## YOUR GOAL
Which lines in the data below contain the string "destination"? Show each one.

## SUPPLIED INFORMATION
Definition SpendP2mrRequestView_name : MessageName SpendP2mrRequestView := {|
  PACKAGE := "cusf.mainchain.v1";
  NAME := "SpendP2mrRequest";
  FULL_NAME := "cusf.mainchain.v1.SpendP2mrRequest";
  TYPE_URL := "type.googleapis.com/cusf.mainchain.v1.SpendP2mrRequest";
|}.
#[global] Existing Instance SpendP2mrRequestView_name.
#[global] Instance SpendP2mrRequestView_message : Message SpendP2mrRequestView := {
  default_message := mkSpendP2mrRequestView None 0 EmptyString 0 None; compute_size := compute_size; write_to := write_to;
  merge_field := merge_view_field;
}.
#[global] Instance SpendP2mrRequestView_spec : MessageSpec SpendP2mrRequestView := {
  records self := r_message 1 (txid self) ++ r_int 2 (vout self) ++ r_string 3 (destination self) ++
    r_int 4 (amount_sats self) ++ r_message 5 (fee_sats self);
  schema := [(1, LengthDelimited); (2, Varint); (3, LengthDelimited); (4, Varint); (5, LengthDelimited)];
  well_formed self := from_option well_formed True (txid self) ∧ in_u 32 (vout self) ∧
    string_ok (destination self) ∧ in_u 64 (amount_sats self) ∧ from_option well_formed True (fee_sats self);
  levels := 2;
}.
#[global] Instance SpendP2mrRequestView_own : ToOwned SpendP2mrRequestView SpendP2mrRequest.SpendP2mrRequest := {
  to_owned_from_source := to_owned_from_source;
}.
#[global] Instance txid_lens : Lens txid with_txid.
Proof. lens. Qed.
#[global] Instance vout_lens : Lens vout with_vout.
Proof. lens. Qed.
#[global] Instance destination_lens : Lens destination with_destination.
Proof. lens. Qed.
#[global] Instance amount_sats_lens : Lens amount_sats with_amount_sats.
Proof. lens. Qed.
#[global] Instance fee_sats_lens : Lens fee_sats with_fee_sats.
Proof. lens. Qed.

Context `{!BuffaLaws, !BuffaTypesLaws, !BuffaViewsLaws, !BuffaTypeViewsLaws}.
#[global] Instance SpendP2mrRequestView_laws : MessageLaws SpendP2mrRequestView.
Proof. message_laws compute_size write_to merge_view_field. Qed.
Definition borrow (self : SpendP2mrRequest.SpendP2mrRequest) : SpendP2mrRequestView :=
  mkSpendP2mrRequestView (view_of <$> SpendP2mrRequest.txid self) (SpendP2mrRequest.vout self)
    (SpendP2mrRequest.destination self) (SpendP2mrRequest.amount_sats self)
    (view_of <$> SpendP2mrRequest.fee_sats self).
#[global] Instance SpendP2mrRequestView_view : View SpendP2mrRequestView SpendP2mrRequest.SpendP2mrRequest.
Proof. view_laws borrow to_owned_from_source. Defined.
End methods.
End SpendP2mrRequestView.

(** The view of [cusf.mainchain.v1.SpendP2mrResponse]. *)
Module SpendP2mrResponseView.
Section methods.
Context `{BuffaTypeViews}.

Record SpendP2mrResponseView := mkSpendP2mrResponseView {
  txid : option ReverseHexView.ReverseHexView;
  change_address : string;
  change_sats : Z; (* u64 *)
}.
Definition with_txid v (self : SpendP2mrResponseView) : SpendP2mrResponseView :=
  mkSpendP2mrResponseView v (change_address self) (change_sats self).
Definition with_change_address v (self : SpendP2mrResponseView) : SpendP2mrResponseView :=
  mkSpendP2mrResponseView (txid self) v (change_sats self).
Definition with_change_sats v (self : SpendP2mrResponseView) : SpendP2mrResponseView :=
  mkSpendP2mrResponseView (txid self) (change_address self) v.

## COMPLETED EXERCISE
  records self := r_message 1 (txid self) ++ r_int 2 (vout self) ++ r_string 3 (destination self) ++
    string_ok (destination self) ∧ in_u 64 (amount_sats self) ∧ from_option well_formed True (fee_sats self);
#[global] Instance destination_lens : Lens destination with_destination.
    (SpendP2mrRequest.destination self) (SpendP2mrRequest.amount_sats self)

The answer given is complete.